[EXERCISE GOAL] Write out exactly the lines running from the one with "input. Please enter" to the last line of the entries, keeping both the first and the last.

[THE RECORDS]
Definition hex_digit_val (c : ascii) : option Z :=
  let n := nat_of_ascii c in
  if (48 <=? n)%nat && (n <=? 57)%nat then Some (Z.of_nat (n - 48))
  else if (97 <=? n)%nat && (n <=? 102)%nat then Some (Z.of_nat (n - 87))
  else if (65 <=? n)%nat && (n <=? 70)%nat then Some (Z.of_nat (n - 55))
  else None.

(** The decimal digits of [n >= 0], most significant first, in front of [acc]. *)
Fixpoint digits_of (fuel : nat) (n : Z) (acc : string) : string :=
  let acc' := String (digit_char (n mod 10)) acc in
  match fuel with
  | O => acc'
  | S f => if n <? 10 then acc' else digits_of f (n / 10) acc'
  end.

Definition to_digits (n : Z) : string :=
  digits_of (Z.to_nat (Z.log2 n)) n EmptyString.

(** [std::to_string(int)] and [ostream << int]. *)
Definition to_string (z : Z) : string :=
  if z <? 0 then String "-" (to_digits (- z)) else to_digits z.

(** The longest run of digits at the front of [s]: the value accumulated from
    [acc] in the given base, how many digits were read, and the text left. *)
Fixpoint scan_digits (dv : ascii -> option Z) (base : Z) (acc : Z) (cnt : nat)
    (s : string) : Z * nat * string :=
  match s with
  | EmptyString => (acc, cnt, s)
  | String c t =>
      match dv c with
      | Some d => scan_digits dv base (base * acc + d) (S cnt) t
      | None => (acc, cnt, s)
      end
  end.

(** An optional sign. *)
Definition scan_sign (s : string) : bool * string :=
  match s with
  | String "-" t => (true, t)
  | String "+" t => (false, t)
  | _ => (false, s)
  end.

(** [strtol]/[strtoll] in base 10 before any range check: leading white space,
    an optional sign, at least one digit.  Returns the value and the
    unconverted rest; [None] when no conversion can be performed. *)
Definition strtol (s : string) : option (Z * string) :=
  let '(neg, s1) := scan_sign (skip_while isspace s) in
  match scan_digits digit_val 10 0 0 s1 with
  | (_, O, _) => None
  | (v, _, rest) => Some (if neg then - v else v, rest)
  end.

Definition INT_MIN : Z := - 2147483648.
Definition INT_MAX : Z := 2147483647.
Definition LLONG_MIN : Z := - 9223372036854775808.
Definition LLONG_MAX : Z := 9223372036854775807.

(** [std::stoi(item)]: [None] stands for a thrown [invalid_argument] (no
    conversion) or [out_of_range] (the value does not fit an [int]). *)
Definition stoi (s : string) : option Z :=
  match strtol s with
  | None => None
  | Some (v, _) => if (INT_MIN <=? v) && (v <=? INT_MAX) then Some v else None
  end.

(** [std::stoll(trimmed, &idx)] followed by the test [idx != trimmed.size()]:
    [Some v] when the whole text converts to a [long long], [None] when either
    throws. *)
Definition stoll_whole (s : string) : option Z :=
  match strtol s with
  | Some (v, EmptyString) =>
      if (LLONG_MIN <=? v) && (v <=? LLONG_MAX) then Some v else None
  | _ => None
  end.

(** ** Floating point

    A [double] operation is the exact operation on real numbers followed by
    rounding to the nearest representable value.  The properties below are
    the ones binary64 rounding has away from overflow; [flog2] is the [log2]
    of the C library. *)

Class FloatArith : Type := {
  rnd : R -> R;
  flog2 : R -> R;
  rnd_monotone : forall x y : R, (x <= y)%R -> (rnd x <= rnd y)%R;
  rnd_idempotent : forall x : R, rnd (rnd x) = rnd x;
  rnd_integer : forall n : Z, Z.abs n <= 2 ^ 53 -> rnd (IZR n) = IZR n
}.

(** Arithmetic without rounding error. *)
#[refine] Instance exact_arith : FloatArith := {
  rnd := fun x => x;
  flog2 := fun x => (ln x / ln 2)%R
}.
Proof.
  - intros x y H; exact H.
  - reflexivity.
  - reflexivity.
Defined.

Section FloatOps.
Context {FA : FloatArith}.

Definition fadd (x y : R) : R := rnd (x + y).
Definition fsub (x y : R) : R := rnd (x - y).
Definition fmul (x y : R) : R := rnd (x * y).
Definition fdiv (x y : R) : R := rnd (x / y).
End FloatOps.

(** The values a [double] variable can hold.  A zero and a NaN are held
    without their sign: what is stated below about the text printed for a
    value that was read back is stated for values that are not negative. *)
Inductive double : Type :=
| Fin (x : R)
| Inf (negative : bool)
| NaN.

(** *** [operator<<] with [fixed << setprecision(2)] *)

(** The integer nearest to [x], ties to even (the rounding of the C library
    when it prints the exact value of a [double]). *)
Definition round_half_even (x : R) : Z :=
  let f := Int_part x in
  let d := (x - IZR f)%R in
  if Rlt_dec d (1 / 2) then f
  else if Rlt_dec (1 / 2) d then f + 1
  else if Z.even f then f else f + 1.

(** The hundredths of [|x|]. *)
Definition hundredths (x : R) : Z := round_half_even (Rabs x * 100).

Definition two_digits (n : Z) : string :=
  String (digit_char (n / 10)) (String (digit_char (n mod 10)) EmptyString).

Definition fmt_fixed2 (d : double) : string :=
  match d with
  | Fin x =>
      let n := hundredths x in
      (if Rlt_dec x 0 then "-" else EmptyString)
        ++ to_digits (n / 100) ++ "." ++ two_digits (n mod 100)
  | Inf true => "-inf"
  | Inf false => "inf"
  | NaN => "nan"
  end.

(** *** [std::stod] *)

Fixpoint prefix_nocase (p s : string) : bool :=
  match p, s with
  | EmptyString, _ => true
  | String a p', String b s' => Ascii.eqb a (tolower b) && prefix_nocase p' s'
  | String _ _, EmptyString => false
  end.

(** [m * base ^ e] for an integer mantissa and exponent. *)
Definition scale (base m e : Z) : R :=
  if 0 <=? e then IZR (m * base ^ e) else (IZR m / IZR (base ^ (- e)))%R.

(** An exponent part introduced by [mark] ([e] or [p], either case): a sign
    and at least one decimal digit, otherwise nothing is read. *)
Definition scan_exponent (mark : ascii) (s : string) : Z :=
  match s with
  | String c t =>
      if Ascii.eqb (tolower c) mark then
        let '(neg, t') := scan_sign t in
        match scan_digits digit_val 10 0 0 t' with
        | (_, O, _) => 0
        | (v, _, _) => if neg then - v else v
        end
      else 0
  | EmptyString => 0
  end.

(** A significand in the given base: digits with an optional radix point.
    Returns the digits read as one integer, how many stood before and after
    the point, and the text left. *)
Definition scan_significand (dv : ascii -> option Z) (base : Z) (s : string)
    : Z * nat * nat * string :=
  let '(ip, ni, s2) := scan_digits dv base 0 0 s in
  match s2 with
  | String "." t =>
      let '(m, nf, s3) := scan_digits dv base ip 0 t in (m, ni, nf, s3)
  | _ => (ip, ni, O, s2)
  end.

Section Stod.
Context {FA : FloatArith}.

Definition signed (neg : bool) (m : Z) : Z := if neg then - m else m.

(** The decimal form of [strtod]'s subject sequence. *)
Definition strtod_decimal (neg : bool) (s : string) : option double :=
  let '(m, ni, nf, s3) := scan_significand digit_val 10 s in
  match (ni + nf)%nat with
  | O => None
  | _ => Some (Fin (rnd (scale 10 (signed neg m)
                               (scan_exponent "e" s3 - Z.of_nat nf))))
  end.

(** The hexadecimal form, after the [0x] prefix; [None] when no hexadecimal
    digit follows, in which case only the [0] of the prefix is converted. *)
Definition strtod_hex (neg : bool) (s : string) : option double :=
  let '(m, ni, nf, s3) := scan_significand hex_digit_val 16 s in
  match (ni + nf)%nat with
  | O => None
  | _ => Some (Fin (rnd (scale 2 (signed neg m)
                               (scan_exponent "p" s3 - 4 * Z.of_nat nf))))
  end.

(** [std::stod(item)]: [None] stands for a thrown [invalid_argument].  The
    [out_of_range] that [std::stod] throws for a text beyond the range of a
    [double], such as 1e999, is not represented: [fixed << setprecision(2)]
    writes no such text. *)
Definition stod (s : string) : option double :=
  let '(neg, s1) := scan_sign (skip_while isspace s) in
  if prefix_nocase "inf" s1 then Some (Inf neg)
  else if prefix_nocase "nan" s1 then Some NaN
  else if prefix_nocase "0x" s1 then
    match strtod_hex neg (substring 2 (length s1 - 2) s1) with
    | Some d => Some d
    | None => Some (Fin (rnd (IZR (signed neg 0))))
    end
  else strtod_decimal neg s1.
End Stod.


(** ** Console, file and process effects *)

Record World : Type := mkWorld {
  w_stdin : list string;    (* the lines [getline(cin, _)] has still to deliver *)
  w_stdout : string;        (* what was written to [cout] *)
  w_stderr : string;        (* what was written to [cerr] *)
  w_file : option string;   (* the content of leaderboard.csv, [None] when missing *)
  w_writable : bool         (* whether opening it for appending succeeds *)
}.

(** How a computation ends: [Done] with a value, [Exit] through [exit(0)],
    [Terminate] through an exception nobody catches; [OutOfFuel] is the
    model's own, a loop bound that ran out. *)
Inductive Run (A : Type) : Type :=
| Done (a : A) (w : World)
| Exit (w : World)
| Terminate (w : World)
| OutOfFuel.

Arguments Done {A} a w.
Arguments Exit {A} w.
Arguments Terminate {A} w.
Arguments OutOfFuel {A}.

Definition IO (A : Type) : Type := World -> Run A.

Definition ret {A} (a : A) : IO A := fun w => Done a w.

Definition bind {A B} (m : IO A) (k : A -> IO B) : IO B :=
  fun w =>
    match m w with
    | Done a w' => k a w'
    | Exit w' => Exit w'
    | Terminate w' => Terminate w'
    | OutOfFuel => OutOfFuel
    end.

Notation "x <- m ;; k" := (bind m (fun x => k))
  (at level 61, m at next level, right associativity).
Notation "m ;; k" := (bind m (fun _ => k))
  (at level 61, right associativity).

(** The world after [s] was written to [cout]. *)
Definition say (w : World) (s : string) : World :=
  mkWorld (w_stdin w) (w_stdout w ++ s) (w_stderr w) (w_file w) (w_writable w).

Definition cout (s : string) : IO unit := fun w => Done tt (say w s).

Definition cerr (s : string) : IO unit :=
  fun w => Done tt (mkWorld (w_stdin w) (w_stdout w) (w_stderr w ++ s)
                            (w_file w) (w_writable w)).

(** [getline(cin, line)]: [None] when the stream fails (end of input). *)
Definition getline_cin : IO (option string) :=
  fun w =>
    match w_stdin w with
    | [] => Done None w
    | line :: rest =>
        Done (Some line) (mkWorld rest (w_stdout w) (w_stderr w)
                                  (w_file w) (w_writable w))
    end.

Definition exit {A} : IO A := fun w => Exit w.
Definition throw {A} : IO A := fun w => Terminate w.
Definition out_of_fuel {A} : IO A := fun _ => OutOfFuel.

(** ** Utility helpers *)

Definition safe_getline : IO string :=
  l <- getline_cin ;;
  ret (match l with Some s => s | None => EmptyString end).

(** One turn of [prompt_int]'s [while (true)] per unit of fuel. *)
Fixpoint prompt_int_loop (fuel : nat) (prompt : string)
    (minAllowed maxAllowed : Z) : IO Z :=
  match fuel with
  | O => out_of_fuel
  | S fuel' =>
      cout prompt ;;
      l <- getline_cin ;;
      match l with
      | None => cout (nl ++ "Input error. Exiting." ++ nl) ;; exit
      | Some line =>
          match trim_blank line with
          | None =>
              cout ("Please enter a value." ++ nl) ;;
              prompt_int_loop fuel' prompt minAllowed maxAllowed
          | Some trimmed =>
              match stoll_whole trimmed with
              | Some val =>
                  if (val <? minAllowed) || (val >? maxAllowed) then
                    cout ("Enter a number between " ++ to_string minAllowed
                            ++ " and " ++ to_string maxAllowed ++ "." ++ nl) ;;
                    prompt_int_loop fuel' prompt minAllowed maxAllowed
                  else ret val
              | None =>
                  cout ("Invalid input. Please enter an integer." ++ nl) ;;
                  prompt_int_loop fuel' prompt minAllowed maxAllowed
              end
          end
      end
  end.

[SOLUTION FOR THIS EXERCISE]
                  cout ("Invalid input. Please enter an integer." ++ nl) ;;
                  prompt_int_loop fuel' prompt minAllowed maxAllowed
              end
          end
      end
  end.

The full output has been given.